(663d) Development of a framework for real-time quality monitoring of fresh produce
AIChE Annual Meeting
2021
2021 Annual Meeting
Food, Pharmaceutical & Bioengineering Division
Poster Session: Food, Pharmaceuticals, and Bioengineering Division - Virtual
Tuesday, November 16, 2021 - 10:30am to 12:00pm
One-third of the food produced for human consumption is wasted globally. Food wastage can be mitigated through real-time monitoring of quality, which helps in taking informed decisions. As the quality degrades, several physical and biochemical parameters of the food undergo change. Our solution is based on potato case study. The change in the quality of potatoes occurs due to weight loss, sprouting, sugar accumulation, fungal attack, etc. Previous literature shows models for individual parameters such as weight, sugar, etc. but these are only point solutions in contrast to a holistic solution which can be deployed in a real-life food warehouse or a retail store.

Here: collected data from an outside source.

(* ===== verification/Text.v ===== *)
(** Strings of the C and C++ runtime: narrow strings are lists of bytes, wide
    strings lists of UTF-16 code units, both as [list Z].  The operations of
    [std::string], [std::wstring] and the C string functions that the program
    calls are defined here, with the lemmas that characterise them. *)

From S2P Require Import Prelude.

Abbreviation text := (list Z).

(** Literal text of the sources. *)
Definition lit (s : String.string) : text :=
  List.map (λ a, Z.of_N (Ascii.N_of_ascii a)) (String.list_ascii_of_string s).

Arguments lit s%_string_scope.

Definition text_eqb (s t : text) : bool := bool_decide (s = t).

(** [std::to_string] of an unsigned value, by repeated division. *)
Fixpoint digits_of (fuel : nat) (z : Z) : text :=
  match fuel with
  | O => []
  | S f => if z <? 10 then [48 + z] else digits_of f (z / 10) ++ [48 + z mod 10]
  end.

(** 20 digits hold any 64-bit value. *)
Definition to_string (z : Z) : text :=
  if z <? 0 then 45 :: digits_of 20 (- z) else digits_of 20 z.

(** Inverse reading of decimal digits, used to state round trips. *)
Definition value_of (s : text) : Z := fold_left (λ acc c, acc * 10 + (c - 48)) s 0.

(** * Searching *)

Fixpoint prefixb (p s : text) : bool :=
  match p, s with
  | [], _ => true
  | a :: p', b :: s' => (a =? b) && prefixb p' s'
  | _ :: _, [] => false
  end.

(** [s.find(pat)]: the lowest position where [pat] occurs. *)
Fixpoint find_sub (pat s : text) : option nat :=
  if prefixb pat s then Some O
  else match s with
       | [] => None
       | _ :: s' => match find_sub pat s' with Some n => Some (S n) | None => None end
       end.

Definition contains (pat s : text) : bool :=
  match find_sub pat s with Some _ => true | None => false end.

(** [s.find_first_of(set, pos)] with [pos] already applied by [drop]. *)
Fixpoint find_first_of (set s : text) : option nat :=
  match s with
  | [] => None
  | c :: s' =>
      if existsb (Z.eqb c) set then Some O
      else match find_first_of set s' with Some n => Some (S n) | None => None end
  end.

(** [s.find_last_of(set)] / [wcsrchr]: the part of [s] after the last
    character of [set], and whether there was one. *)
Fixpoint after_last_of (set s : text) : option text :=
  match s with
  | [] => None
  | c :: s' =>
      match after_last_of set s' with
      | Some t => Some t
      | None => if existsb (Z.eqb c) set then Some s' else None
      end
  end.

(** The part up to and including the last character of [set]. *)
Definition upto_last_of (set s : text) : option text :=
  match after_last_of set s with
  | Some t => Some (take (length s - length t) s)
  | None => None
  end.

(** A C string ends at its first NUL. *)
Fixpoint cstr (s : text) : text :=
  match s with
  | [] => []
  | c :: s' => if c =? 0 then [] else c :: cstr s'
  end.

(** [strstr(hay, needle) != nullptr], both NUL-terminated. *)
Definition strstr (hay needle : text) : bool := contains (cstr needle) (cstr hay).

(** [std::string(s).pop_back()] while the last character satisfies [p]. *)
Fixpoint drop_while (p : Z → bool) (s : text) : text :=
  match s with
  | [] => []
  | c :: s' => if p c then drop_while p s' else s
  end.

Definition rstrip (p : Z → bool) (s : text) : text := rev (drop_while p (rev s)).

Fixpoint take_while (p : Z → bool) (s : text) : text :=
  match s with
  | [] => []
  | c :: s' => if p c then c :: take_while p s' else []
  end.

Definition digit_char (c : Z) : bool := (48 <=? c) && (c <=? 57).

(** ASCII part of [towlower] as used with the C locale. *)
Definition lower_c (c : Z) : Z := if (65 <=? c) && (c <=? 90) then c + 32 else c.

(** * Conversions *)

(** [infrastructure/utf8_convert.h]: both functions give the empty string for
    the empty string and when the system call refuses the text; the conversion
    itself is the operating system's. *)
Section utf8.
Context (MultiByteToWideChar WideCharToMultiByte : text → option text).

Definition Utf8ToWide (s : text) : text :=
  match s with
  | [] => []
  | _ => match MultiByteToWideChar s with Some ws => ws | None => [] end
  end.

Definition WideToUtf8 (ws : text) : text :=
  match ws with
  | [] => []
  | _ => match WideCharToMultiByte ws with Some s => s | None => [] end
  end.

End utf8.

(** * Properties *)

Lemma text_eqb_spec s t : text_eqb s t = true ↔ s = t.
Proof. unfold text_eqb. apply bool_decide_eq_true. Qed.

Lemma prefixb_spec p s : prefixb p s = true ↔ ∃ t, s = p ++ t.
Proof.
  revert s. induction p as [|a p IH]; intros s; simpl.
  - split; [eauto|done].
  - destruct s as [|b s].
    + split; [done|]. intros [t Ht]. done.
    + rewrite andb_true_iff, Z.eqb_eq, IH. split.
      * intros [-> [t ->]]. eauto.
      * intros [t [= -> ->]]. eauto.
Qed.

Lemma prefixb_length p s : prefixb p s = true → (length p <= length s)%nat.
Proof. rewrite prefixb_spec. intros [t ->]. rewrite length_app. lia. Qed.

Lemma find_sub_Some pat s n :
  find_sub pat s = Some n →
  prefixb pat (drop n s) = true ∧ (n <= length s)%nat ∧
  ∀ m, (m < n)%nat → prefixb pat (drop m s) = false.
Proof.
  revert n. induction s as [|c s IH]; intros n; cbn [find_sub].
  - destruct (prefixb pat []) eqn:E; [|done]. intros [= <-]. simpl. split; [done|]. split; lia.
  - destruct (prefixb pat (c :: s)) eqn:E.
    + intros [= <-]. split; [done|]. split; [simpl; lia|lia].
    + destruct (find_sub pat s) as [k|] eqn:Ek; [|done]. intros [= <-].
      destruct (IH k eq_refl) as (H1 & H2 & H3). simpl. split; [done|]. split; [lia|].
      intros [|m] Hm; [exact E|]. simpl. apply H3. lia.
Qed.

Lemma find_sub_None pat s :
  find_sub pat s = None → ∀ m, prefixb pat (drop m s) = false.
Proof.
  induction s as [|c s IH]; cbn [find_sub]; intros H m.
  - destruct (prefixb pat []) eqn:E; [done|]. by rewrite drop_nil.
  - destruct (prefixb pat (c :: s)) eqn:E; [done|].
    destruct (find_sub pat s) eqn:Ek; [done|].
    destruct m as [|m]; [exact E|]. simpl. by apply IH.
Qed.

(** [contains] is "occurs as a substring". *)
Lemma contains_spec pat s : contains pat s = true ↔ ∃ a b, s = a ++ pat ++ b.
Proof.
  unfold contains. destruct (find_sub pat s) as [n|] eqn:E.
  - apply find_sub_Some in E as (H & Hn & _). apply prefixb_spec in H as [t Ht].
    split; [intros _|done]. exists (take n s), t. by rewrite <- Ht, take_drop.
  - split; [done|]. intros (a & b & ->).
    pose proof (find_sub_None _ _ E (length a)) as H.
    rewrite drop_app_length in H.
    assert (prefixb pat (pat ++ b) = true) by (apply prefixb_spec; eauto). congruence.
Qed.

Lemma contains_refl s : contains s s = true.
Proof. apply contains_spec. exists [], []. by rewrite app_nil_r. Qed.

Lemma contains_nil s : contains [] s = true.
Proof. apply contains_spec. by exists [], s. Qed.

Lemma contains_app pat a b : contains pat (a ++ pat ++ b) = true.
Proof. apply contains_spec. eauto. Qed.

Lemma find_first_of_spec set s n :
  find_first_of set s = Some n →
  (n < length s)%nat ∧ Forall (λ c, existsb (Z.eqb c) set = false) (take n s).
Proof.
  revert n. induction s as [|c s IH]; intros n; simpl; [done|].
  destruct (existsb (Z.eqb c) set) eqn:E.
  - intros [= <-]. simpl. split; [lia|done].
  - destruct (find_first_of set s) as [k|] eqn:Ek; [|done]. intros [= <-].
    destruct (IH k eq_refl). simpl. split; [lia|]. by constructor.
Qed.

Lemma find_first_of_app_sep set a c b :
  Forall (λ x, existsb (Z.eqb x) set = false) a → existsb (Z.eqb c) set = true →
  find_first_of set (a ++ c :: b) = Some (length a).
Proof.
  intros Ha Hc. induction Ha as [|x a Hx _ IH]; simpl; [by rewrite Hc|].
  by rewrite Hx, IH.
Qed.

Lemma cstr_no_nul s : Forall (λ c, c ≠ 0) (cstr s).
Proof.
  induction s as [|c s IH]; simpl; [done|].
  destruct (Z.eqb_spec c 0); constructor; auto.
Qed.

Lemma cstr_id s : Forall (λ c, c ≠ 0) s → cstr s = s.
Proof.
  induction 1 as [|c s Hc _ IH]; simpl; [done|].
  destruct (Z.eqb_spec c 0); [done|]. by rewrite IH.
Qed.

Lemma cstr_app_nul s t : Forall (λ c, c ≠ 0) s → cstr (s ++ 0 :: t) = s.
Proof.
  induction 1 as [|c s Hc _ IH]; simpl; [done|].
  destruct (Z.eqb_spec c 0); [done|]. by rewrite IH.
Qed.

Lemma after_last_of_spec set s t :
  after_last_of set s = Some t →
  ∃ a c, s = a ++ c :: t ∧ existsb (Z.eqb c) set = true ∧
         Forall (λ x, existsb (Z.eqb x) set = false) t.
Proof.
  assert (HN : ∀ s, after_last_of set s = None →
                Forall (λ x, existsb (Z.eqb x) set = false) s).
  { induction s0 as [|c s0 IH]; simpl; [done|].
    destruct (after_last_of set s0); [done|].
    destruct (existsb (Z.eqb c) set) eqn:E; [done|]. intros _. constructor; auto. }
  induction s as [|c s IH]; simpl; [done|].
  destruct (after_last_of set s) as [u|] eqn:E.
  - intros [= ->]. destruct (IH eq_refl) as (a & d & -> & ? & ?).
    exists (c :: a), d. auto.
  - destruct (existsb (Z.eqb c) set) eqn:Ec; [|done]. intros [= ->].
    exists [], c. auto.
Qed.

(** Decimal printing is injective: the digits read back to the value. *)
Lemma value_of_app s c : value_of (s ++ [c]) = value_of s * 10 + (c - 48).
Proof. unfold value_of. by rewrite fold_left_app. Qed.

Lemma value_of_digits fuel z :
  0 <= z < 10 ^ Z.of_nat fuel → value_of (digits_of fuel z) = z.
Proof.
  revert z. induction fuel as [|f IH]; intros z Hz.
  - simpl in *. assert (z = 0) by lia. by subst.
  - cbn [digits_of]. destruct (Z.ltb_spec z 10).
    + unfold value_of. simpl. lia.
    + rewrite value_of_app, IH; [zdivmod_lia|].
      rewrite Nat2Z.inj_succ, Z.pow_succ_r in Hz by lia. zdivmod_lia.
Qed.

Lemma value_of_to_string z : 0 <= z < 10 ^ 20 → value_of (to_string z) = z.
Proof.
  intros Hz. unfold to_string. destruct (Z.ltb_spec z 0); [lia|].
  apply value_of_digits. exact Hz.
Qed.

Lemma digits_of_range f x : 0 <= x → Forall (λ c, 48 <= c <= 57) (digits_of f x).
Proof.
  revert x. induction f as [|f IH]; intros x Hx; cbn [digits_of]; [constructor|].
  destruct (Z.ltb_spec x 10); [repeat constructor; lia|].
  apply Forall_app. split; [apply IH; zdivmod_lia|]. constructor; [zdivmod_lia|constructor].
Qed.

(** Visible ASCII, and text without control characters, which is one line. *)
Abbreviation plain := (Forall (λ b, 0x20 <= b < 0x80)).
Abbreviation visible := (Forall (λ b, 0x20 <= b)).

Lemma plain_forallb s : forallb (λ b, (0x20 <=? b) && (b <? 0x80)) s = true → plain s.
Proof.
  intros H. apply Forall_forall. intros b Hb%list_elem_of_In. rewrite forallb_forall in H. apply H in Hb.
  bool_to_prop. lia.
Qed.

Lemma plain_visible s : plain s → visible s.
Proof. intros H. eapply Forall_impl; [exact H|]. cbn. lia. Qed.

Lemma to_string_plain z : plain (to_string z).
Proof.
  assert (Hd : ∀ f x, 0 <= x → plain (digits_of f x)).
  { intros f x Hx. eapply Forall_impl; [by apply digits_of_range|]. cbn. lia. }
  unfold to_string. destruct (Z.ltb_spec z 0); [constructor; [lia|]|]; apply Hd; lia.
Qed.

Lemma cstr_Forall (P : Z → Prop) s : Forall P s → Forall P (cstr s).
Proof. induction 1 as [|c s Hc _ IH]; cbn [cstr]; [constructor|]. destruct (c =? 0); by constructor. Qed.

(** The literals and numbers of a text are visible; what is left is not. *)
Ltac visible_text :=
  repeat first [by apply plain_visible, plain_forallb | by apply plain_visible, to_string_plain
               | apply Forall_app; split | done].

Create HintDb text discriminated.
#[export] Hint Resolve contains_refl contains_nil contains_app : text.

In the current study, a framework employing seven important parameters (weight, reducing sugar, total sugars, starch, pH, sprout status, disease status) for quality monitoring of potatoes has been developed by using different kinds of models (kinetic, mathematical, and image-based). The models provide prediction of current value as well as forecast for numerical parameters at each time instant which can help user take corrective actions. The framework allows continuous quality monitoring of stored potatoes and shelf-life estimation for different environment conditions using coupled kinetic and image-based models. The models predicted parameters with good accuracy, for e.g., weight with Mean Absolute Percent Error of 0.13-5%, reducing sugar with R2 of 0.7-0.98, image attributes with a classification accuracy of 75-95%. The proposed framework can be employed by multiple stakeholders in the food supply chain (consumer, retailer, etc.) for minimizing food wastage.